For the salad dressing, mix creme fraiche with yogurt, chives and lemon juice, stir until smooth and season with salt and pepper.
For the beet rolls, peel beet and cut into thin slices. Blanch beet slices about 1 minute in salted water, drain and pat dry. Mix horseradish with creme fraiche and spread on beet slices. Rinse fish fillets, pat dry and cut into strips.
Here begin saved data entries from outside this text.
(** A finite double is its mantissa times a power of two. *)
Definition f64_mant (b : Z) : Z := if f64_exp b =? 0 then f64_man b else 2 ^ 52 + f64_man b.
Definition f64_expo (b : Z) : Z := (if f64_exp b =? 0 then 1 else f64_exp b) - 1075.

Lemma f64_key_fabs b : f64_key (f64_fabs b) = b mod 2 ^ 63.
Proof.
  unfold f64_key, f64_fabs, f64_sign. pose proof (Z.mod_pos_bound b (2 ^ 63) ltac:(lia)).
  rewrite (Z.div_small (b mod 2 ^ 63)) by lia. cbn [Z.eqb]. by rewrite Z.mod_mod by lia.
Qed.

Lemma float_max_key : f64_key float_max = 1150 * 2 ^ 52 + (2 ^ 23 - 1) * 2 ^ 29.
Proof. vm_compute. reflexivity. Qed.

Lemma f64_fabs_not_nan b : in_u 64 b -> f64_isfinite b = true ->
  f64_is_nan (f64_fabs b) = false /\ b mod 2 ^ 63 = f64_exp b * 2 ^ 52 + f64_man b.
Proof.
  intros Hb Hf. destruct (f64_fields b Hb) as (Eb & Hs & He & Hm).
  assert (b mod 2 ^ 63 = f64_exp b * 2 ^ 52 + f64_man b) as Emod.
  { symmetry. apply (Z.mod_unique _ _ (f64_sign b)); lia. }
  split; [|done]. unfold f64_is_nan, f64_fabs. rewrite Emod.
  destruct (f64_of_fields 0 (f64_exp b) (f64_man b) ltac:(lia) He Hm) as (_ & _ & Fe & _).
  replace (f64_exp b * 2 ^ 52 + f64_man b) with (0 * 2 ^ 63 + (f64_exp b * 2 ^ 52 + f64_man b)) by lia.
  rewrite Fe. unfold f64_isfinite in Hf.
  by destruct (f64_exp b =? 2047).
Qed.

(** The bits of a rounded magnitude of at most the largest [float]. *)
Lemma round_in_range mant expo : 0 < mant < 2 ^ 53 -> expo <= 75 ->
  2 ^ 52 <= mant \/ expo = -1074 -> (expo = 75 -> mant <= (2 ^ 24 - 1) * 2 ^ 29) ->
  let q := Z.max (Z.log2 mant + expo - 23) (-149) in
  0 <= (q + 149) * 2 ^ 23 + round_even mant (q - expo) < 255 * 2 ^ 23.
Proof.
  intros Hm He Hn Htop q. pose proof (Z.log2_nonneg mant) as Hl0.
  assert (Z.log2 mant <= 52) as Hl by (apply Z.lt_succ_r, Z.log2_lt_pow2; lia).
  assert (2 ^ 52 <= mant -> Z.log2 mant = 52) as Hl52.
  { intros. apply Z.log2_unique; [lia|]. change (2 ^ Z.succ 52) with (2 * 2 ^ 52). lia. }
  assert (29 <= q - expo) as Hs by (subst q; lia).
  assert (0 <= mant / 2 ^ (q - expo) < 2 ^ 24) as Hd.
  { split; [apply Z.div_pos; [lia|apply Z.pow_pos_nonneg; lia]|].
    apply Z.div_lt_upper_bound; [apply Z.pow_pos_nonneg; lia|].
    rewrite <- Z.pow_add_r by lia. pose proof (Z.log2_spec mant ltac:(lia)) as [_ Hlt].
    eapply Z.lt_le_trans; [exact Hlt|]. apply Z.pow_le_mono_r; [lia|]. subst q. lia. }
  pose proof (round_even_bound mant (q - expo) ltac:(lia) ltac:(lia)) as Hr.
  destruct (decide (q <= 103)) as [Hq|Hq]; [subst q; lia|].
  assert (expo = 75 /\ q = 104) as [-> Eq] by (subst q; lia). rewrite Eq in *.
  specialize (Htop eq_refl). change (104 - 75) with 29 in *.
  destruct (decide (mant / 2 ^ 29 = 2 ^ 24 - 1)) as [E|E]; [|lia].
  assert (mant = (2 ^ 24 - 1) * 2 ^ 29) as ->.
  { pose proof (Z.mul_div_le mant (2 ^ 29) ltac:(lia)). lia. }
  rewrite round_even_exact by lia. lia.
Qed.

(** A finite [double] that the schema's range check lets into a [float]
    column narrows to a finite [float]: rounding never produces an infinity
    out of a value that passed. *)
Theorem narrow_in_range_finite (d : Z) (Hd : in_u 64 d) (Hfin : f64_isfinite d = true)
    (Hle : f64_lt float_max (f64_fabs d) = false) :
  f32_exp (double_to_float d) < 255.
Proof.
  destruct (f64_fields d Hd) as (_ & Hs & He & Hm).
  destruct (f64_fabs_not_nan d Hd Hfin) as [Hn Emod].
  assert (f64_exp d * 2 ^ 52 + f64_man d <= 1150 * 2 ^ 52 + (2 ^ 23 - 1) * 2 ^ 29) as Hmax.
  { unfold f64_lt in Hle. rewrite Hn, f64_key_fabs, float_max_key, Emod in Hle.
    change (f64_is_nan float_max) with false in Hle. cbn [negb andb] in Hle. apply Z.ltb_ge in Hle. exact Hle. }
  assert (forall r, 0 <= r < 255 * 2 ^ 23 -> f32_exp (f64_sign d * 2 ^ 31 + r) < 255) as Hexp.
  { intros r Hr. assert (0 <= r / 2 ^ 23 < 255) by (split; [apply Z.div_pos; lia|apply Z.div_lt_upper_bound; lia]).
    pose proof (Z.div_mod r (2 ^ 23) ltac:(lia)). pose proof (Z.mod_pos_bound r (2 ^ 23) ltac:(lia)).
    destruct (f32_of_fields (f64_sign d) (r / 2 ^ 23) (r mod 2 ^ 23)) as (_ & _ & Fe & _); [lia..|].
    replace (r / 2 ^ 23 * 2 ^ 23 + r mod 2 ^ 23) with r in Fe by lia. lia. }
  unfold double_to_float, f64_isfinite in *. destruct (Z.eqb_spec (f64_exp d) 2047); [done|].
  fold (f64_mant d) (f64_expo d). apply Hexp.
  destruct (Z.eqb_spec (f64_mant d) 0); [lia|]. cbv zeta.
  pose proof (round_in_range (f64_mant d) (f64_expo d)) as HR. cbv zeta in HR.
  assert (0 < f64_mant d < 2 ^ 53 /\ f64_expo d <= 75 /\
    (2 ^ 52 <= f64_mant d \/ f64_expo d = -1074) /\
    (f64_expo d = 75 -> f64_mant d <= (2 ^ 24 - 1) * 2 ^ 29)) as (H1 & H2 & H3 & H4).
  { unfold f64_mant, f64_expo in *. case_match; lia. }
  specialize (HR H1 H2 H3 H4). lia.
Qed.

Lemma narrow_in_range_finite_witness : f32_exp (double_to_float 0x47EFFFFFDFFFFFFF) < 255.
Proof.
  apply (narrow_in_range_finite 0x47EFFFFFDFFFFFFF); vm_compute; [split; congruence|reflexivity..].
Defined.

(** A finite [float], widened, is at most the largest [float]. *)
Lemma float_max_widened b : in_u 32 b -> f64_isfinite (float_to_double b) = true ->
  f64_lt float_max (f64_fabs (float_to_double b)) = false.
Proof.
  intros Hb Hfin. destruct (f32_fields b Hb) as (_ & Hs & He & Hm).
  pose proof (float_to_double_bound b Hb) as Hd.
  destruct (f64_fabs_not_nan _ Hd Hfin) as [_ Emod]. unfold f64_isfinite in Hfin.
  unfold f64_lt. rewrite f64_key_fabs, float_max_key, Emod.
  rewrite (proj2 (Z.ltb_ge _ _)); [apply andb_false_r|].
  destruct (f32_is_nan b) eqn:En.
  { exfalso. unfold f32_is_nan in En. apply andb_true_iff in En as [E1 E2]. apply negb_true_iff in E2.
    unfold float_to_double in Hfin. rewrite E1, E2 in Hfin.
    assert (in_u 52 (Z.lor (2 ^ 51) (f32_man b * 2 ^ 29))) as HL by (apply lor_bound; unfold in_u; lia).
    destruct (f64_of_fields (f32_sign b) 2047 _ Hs ltac:(lia) HL) as (_ & _ & Fe & _). by rewrite Fe in Hfin. }
  destruct (float_to_double_fields b Hb En) as (e & m & E & He' & Hm' & Hcase).
  rewrite E in *. destruct (f64_of_fields (f32_sign b) e m Hs He' Hm') as (_ & _ & Fe & Fm).
  rewrite Fe, Fm in *.
  destruct Hcase as [(C1 & C2 & -> & ->)|[(C1 & C2 & -> & ->)|[(C1 & C2 & -> & C4)|(C1 & -> & C3)]]].
  - done.
  - lia.
  - assert (Z.log2 (f32_man b) < 23) by (apply Z.log2_lt_pow2; lia). lia.
  - subst m. lia.
Qed.

End Floats.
Place fish strips on beet slices, season with salt and pepper and roll up. Place beet rolls seam-side down in a buttered baking dish. Brush beet rolls with remaining melted butter. Season lightly with salt and pepper and bake 6-8 minutes.
Rinse salad greens and spin dry. Arrange greens on plates, drizzle with oil and top with dressing as desired. Serve with beet rolls and garnish with cress.